PROBLEM REQUIREMENTS
Locate the line bearing "Definition searchParams_has (url" in the material below, then reproduce it and each following line up to and including the line bearing "(** [caches.open(name)] creates".

═════ MATERIAL FOR THIS EXERCISE ═════

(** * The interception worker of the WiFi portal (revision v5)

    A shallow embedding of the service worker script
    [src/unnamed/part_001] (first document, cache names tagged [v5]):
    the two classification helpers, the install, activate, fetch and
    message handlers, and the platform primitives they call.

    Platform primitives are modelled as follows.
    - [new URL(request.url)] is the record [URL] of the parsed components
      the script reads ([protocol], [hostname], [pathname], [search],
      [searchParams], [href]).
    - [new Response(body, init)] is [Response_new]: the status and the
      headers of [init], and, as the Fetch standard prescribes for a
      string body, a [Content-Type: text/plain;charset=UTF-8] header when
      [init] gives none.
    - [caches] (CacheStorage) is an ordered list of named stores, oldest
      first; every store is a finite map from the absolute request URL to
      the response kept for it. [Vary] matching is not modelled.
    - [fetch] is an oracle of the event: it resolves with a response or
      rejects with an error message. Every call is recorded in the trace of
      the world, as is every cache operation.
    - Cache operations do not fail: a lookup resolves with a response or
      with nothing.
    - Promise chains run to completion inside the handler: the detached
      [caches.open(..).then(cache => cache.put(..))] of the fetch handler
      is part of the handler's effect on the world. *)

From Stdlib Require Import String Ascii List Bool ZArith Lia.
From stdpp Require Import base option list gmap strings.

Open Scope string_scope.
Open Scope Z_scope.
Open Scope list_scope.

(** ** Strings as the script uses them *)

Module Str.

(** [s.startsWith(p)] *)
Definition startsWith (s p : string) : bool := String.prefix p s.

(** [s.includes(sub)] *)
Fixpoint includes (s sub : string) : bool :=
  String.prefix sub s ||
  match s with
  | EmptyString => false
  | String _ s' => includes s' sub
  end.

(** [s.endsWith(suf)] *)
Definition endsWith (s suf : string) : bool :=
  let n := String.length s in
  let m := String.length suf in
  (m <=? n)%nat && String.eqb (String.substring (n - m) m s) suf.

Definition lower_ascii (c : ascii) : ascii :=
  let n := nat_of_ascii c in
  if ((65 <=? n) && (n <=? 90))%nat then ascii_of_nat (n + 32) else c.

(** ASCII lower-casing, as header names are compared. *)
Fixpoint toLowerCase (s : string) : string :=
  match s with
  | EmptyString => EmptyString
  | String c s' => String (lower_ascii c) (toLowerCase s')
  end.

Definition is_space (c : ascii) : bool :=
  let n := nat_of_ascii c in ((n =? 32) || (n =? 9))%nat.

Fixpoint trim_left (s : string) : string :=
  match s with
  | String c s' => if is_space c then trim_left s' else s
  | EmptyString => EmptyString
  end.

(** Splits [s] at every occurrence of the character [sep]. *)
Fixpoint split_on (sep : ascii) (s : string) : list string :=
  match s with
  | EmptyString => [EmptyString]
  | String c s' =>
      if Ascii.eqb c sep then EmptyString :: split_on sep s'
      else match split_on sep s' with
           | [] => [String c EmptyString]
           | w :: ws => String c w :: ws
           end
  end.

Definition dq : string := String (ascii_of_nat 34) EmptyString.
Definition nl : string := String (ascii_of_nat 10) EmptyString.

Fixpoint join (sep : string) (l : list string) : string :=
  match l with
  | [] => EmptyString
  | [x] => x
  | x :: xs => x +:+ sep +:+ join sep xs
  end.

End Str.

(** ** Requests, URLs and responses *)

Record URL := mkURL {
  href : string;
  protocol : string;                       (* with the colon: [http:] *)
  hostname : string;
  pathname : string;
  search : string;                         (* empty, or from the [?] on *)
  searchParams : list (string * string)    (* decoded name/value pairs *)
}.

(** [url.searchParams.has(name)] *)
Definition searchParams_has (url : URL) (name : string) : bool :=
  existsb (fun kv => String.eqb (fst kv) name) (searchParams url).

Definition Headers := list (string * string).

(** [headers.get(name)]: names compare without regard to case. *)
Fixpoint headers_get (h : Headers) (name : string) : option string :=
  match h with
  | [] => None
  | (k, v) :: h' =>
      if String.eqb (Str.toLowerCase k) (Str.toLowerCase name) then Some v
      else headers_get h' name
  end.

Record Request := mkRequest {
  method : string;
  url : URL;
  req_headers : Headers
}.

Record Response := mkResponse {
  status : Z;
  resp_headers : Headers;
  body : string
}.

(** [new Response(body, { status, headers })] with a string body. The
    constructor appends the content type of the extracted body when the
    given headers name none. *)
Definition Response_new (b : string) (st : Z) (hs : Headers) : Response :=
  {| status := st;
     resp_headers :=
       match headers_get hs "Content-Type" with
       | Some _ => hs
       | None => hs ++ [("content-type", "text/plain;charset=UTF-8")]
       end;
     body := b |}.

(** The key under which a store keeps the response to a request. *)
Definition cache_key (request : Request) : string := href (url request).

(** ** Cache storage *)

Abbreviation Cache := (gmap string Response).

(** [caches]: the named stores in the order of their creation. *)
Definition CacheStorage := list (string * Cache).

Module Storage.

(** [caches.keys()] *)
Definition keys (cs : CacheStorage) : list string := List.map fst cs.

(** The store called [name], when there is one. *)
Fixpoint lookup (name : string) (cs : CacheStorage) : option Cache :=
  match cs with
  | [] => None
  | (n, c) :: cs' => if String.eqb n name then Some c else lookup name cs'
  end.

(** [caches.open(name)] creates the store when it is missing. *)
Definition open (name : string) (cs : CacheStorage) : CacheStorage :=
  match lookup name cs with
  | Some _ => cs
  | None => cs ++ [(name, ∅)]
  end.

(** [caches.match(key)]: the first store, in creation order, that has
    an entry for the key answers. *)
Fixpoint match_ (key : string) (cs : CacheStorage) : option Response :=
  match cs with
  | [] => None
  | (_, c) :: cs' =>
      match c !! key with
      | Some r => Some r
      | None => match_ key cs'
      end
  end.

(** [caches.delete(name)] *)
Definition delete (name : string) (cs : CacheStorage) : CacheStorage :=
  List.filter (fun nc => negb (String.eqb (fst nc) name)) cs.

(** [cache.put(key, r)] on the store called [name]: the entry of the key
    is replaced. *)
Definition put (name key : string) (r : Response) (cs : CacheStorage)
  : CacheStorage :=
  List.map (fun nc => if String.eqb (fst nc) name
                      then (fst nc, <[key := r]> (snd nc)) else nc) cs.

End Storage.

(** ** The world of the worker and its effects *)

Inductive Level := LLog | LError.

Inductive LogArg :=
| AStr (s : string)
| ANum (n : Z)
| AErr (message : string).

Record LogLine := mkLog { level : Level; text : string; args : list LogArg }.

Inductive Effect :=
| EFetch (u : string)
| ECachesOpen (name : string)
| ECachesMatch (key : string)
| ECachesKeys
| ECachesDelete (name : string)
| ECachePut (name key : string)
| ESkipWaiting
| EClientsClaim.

═════
═════ MATERIAL FOR THIS EXERCISE ═════

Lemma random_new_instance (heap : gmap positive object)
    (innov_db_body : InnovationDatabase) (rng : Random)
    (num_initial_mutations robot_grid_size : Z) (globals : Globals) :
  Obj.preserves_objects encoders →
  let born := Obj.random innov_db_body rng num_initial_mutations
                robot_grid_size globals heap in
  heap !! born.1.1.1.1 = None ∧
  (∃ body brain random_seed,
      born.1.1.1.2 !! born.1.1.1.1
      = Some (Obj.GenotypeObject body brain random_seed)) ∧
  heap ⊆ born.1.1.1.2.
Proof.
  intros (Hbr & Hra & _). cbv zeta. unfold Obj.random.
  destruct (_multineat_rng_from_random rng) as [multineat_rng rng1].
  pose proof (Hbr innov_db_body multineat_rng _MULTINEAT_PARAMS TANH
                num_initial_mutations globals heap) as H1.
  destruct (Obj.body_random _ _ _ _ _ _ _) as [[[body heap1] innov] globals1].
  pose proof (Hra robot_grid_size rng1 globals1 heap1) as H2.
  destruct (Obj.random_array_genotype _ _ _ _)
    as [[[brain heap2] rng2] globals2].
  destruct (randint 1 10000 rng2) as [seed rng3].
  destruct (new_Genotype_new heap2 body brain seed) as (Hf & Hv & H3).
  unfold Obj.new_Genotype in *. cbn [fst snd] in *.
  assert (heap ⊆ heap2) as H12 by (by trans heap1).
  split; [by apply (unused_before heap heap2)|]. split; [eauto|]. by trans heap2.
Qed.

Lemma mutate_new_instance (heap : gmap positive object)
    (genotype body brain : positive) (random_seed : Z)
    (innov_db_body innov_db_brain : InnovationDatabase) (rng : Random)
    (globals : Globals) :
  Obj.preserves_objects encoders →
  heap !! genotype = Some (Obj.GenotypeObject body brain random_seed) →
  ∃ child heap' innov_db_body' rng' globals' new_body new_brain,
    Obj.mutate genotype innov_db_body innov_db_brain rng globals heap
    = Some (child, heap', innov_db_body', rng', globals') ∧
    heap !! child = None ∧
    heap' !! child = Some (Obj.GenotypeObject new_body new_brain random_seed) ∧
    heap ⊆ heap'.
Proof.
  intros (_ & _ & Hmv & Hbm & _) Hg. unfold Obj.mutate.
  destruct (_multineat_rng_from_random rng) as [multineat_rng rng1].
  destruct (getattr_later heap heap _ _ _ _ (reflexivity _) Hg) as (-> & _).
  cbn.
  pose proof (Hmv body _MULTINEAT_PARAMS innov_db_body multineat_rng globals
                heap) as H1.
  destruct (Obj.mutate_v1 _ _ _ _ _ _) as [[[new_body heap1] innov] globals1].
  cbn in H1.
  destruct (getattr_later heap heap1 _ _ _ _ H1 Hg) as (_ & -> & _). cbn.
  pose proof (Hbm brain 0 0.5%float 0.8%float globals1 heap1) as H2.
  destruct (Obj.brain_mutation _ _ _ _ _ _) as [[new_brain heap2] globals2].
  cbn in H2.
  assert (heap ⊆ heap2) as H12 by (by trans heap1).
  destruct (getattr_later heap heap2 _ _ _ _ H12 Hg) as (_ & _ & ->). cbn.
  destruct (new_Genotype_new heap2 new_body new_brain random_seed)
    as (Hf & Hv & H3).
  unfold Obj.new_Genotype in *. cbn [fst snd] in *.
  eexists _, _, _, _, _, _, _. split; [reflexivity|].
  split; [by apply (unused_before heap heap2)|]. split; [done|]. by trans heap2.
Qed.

═════

RESULT BELOW
Definition searchParams_has (url : URL) (name : string) : bool :=
  existsb (fun kv => String.eqb (fst kv) name) (searchParams url).

Definition Headers := list (string * string).

(** [headers.get(name)]: names compare without regard to case. *)
Fixpoint headers_get (h : Headers) (name : string) : option string :=
  match h with
  | [] => None
  | (k, v) :: h' =>
      if String.eqb (Str.toLowerCase k) (Str.toLowerCase name) then Some v
      else headers_get h' name
  end.

Record Request := mkRequest {
  method : string;
  url : URL;
  req_headers : Headers
}.

Record Response := mkResponse {
  status : Z;
  resp_headers : Headers;
  body : string
}.

(** [new Response(body, { status, headers })] with a string body. The
    constructor appends the content type of the extracted body when the
    given headers name none. *)
Definition Response_new (b : string) (st : Z) (hs : Headers) : Response :=
  {| status := st;
     resp_headers :=
       match headers_get hs "Content-Type" with
       | Some _ => hs
       | None => hs ++ [("content-type", "text/plain;charset=UTF-8")]
       end;
     body := b |}.

(** The key under which a store keeps the response to a request. *)
Definition cache_key (request : Request) : string := href (url request).

(** ** Cache storage *)

Abbreviation Cache := (gmap string Response).

(** [caches]: the named stores in the order of their creation. *)
Definition CacheStorage := list (string * Cache).

Module Storage.

(** [caches.keys()] *)
Definition keys (cs : CacheStorage) : list string := List.map fst cs.

(** The store called [name], when there is one. *)
Fixpoint lookup (name : string) (cs : CacheStorage) : option Cache :=
  match cs with
  | [] => None
  | (n, c) :: cs' => if String.eqb n name then Some c else lookup name cs'
  end.

(** [caches.open(name)] creates the store when it is missing. *)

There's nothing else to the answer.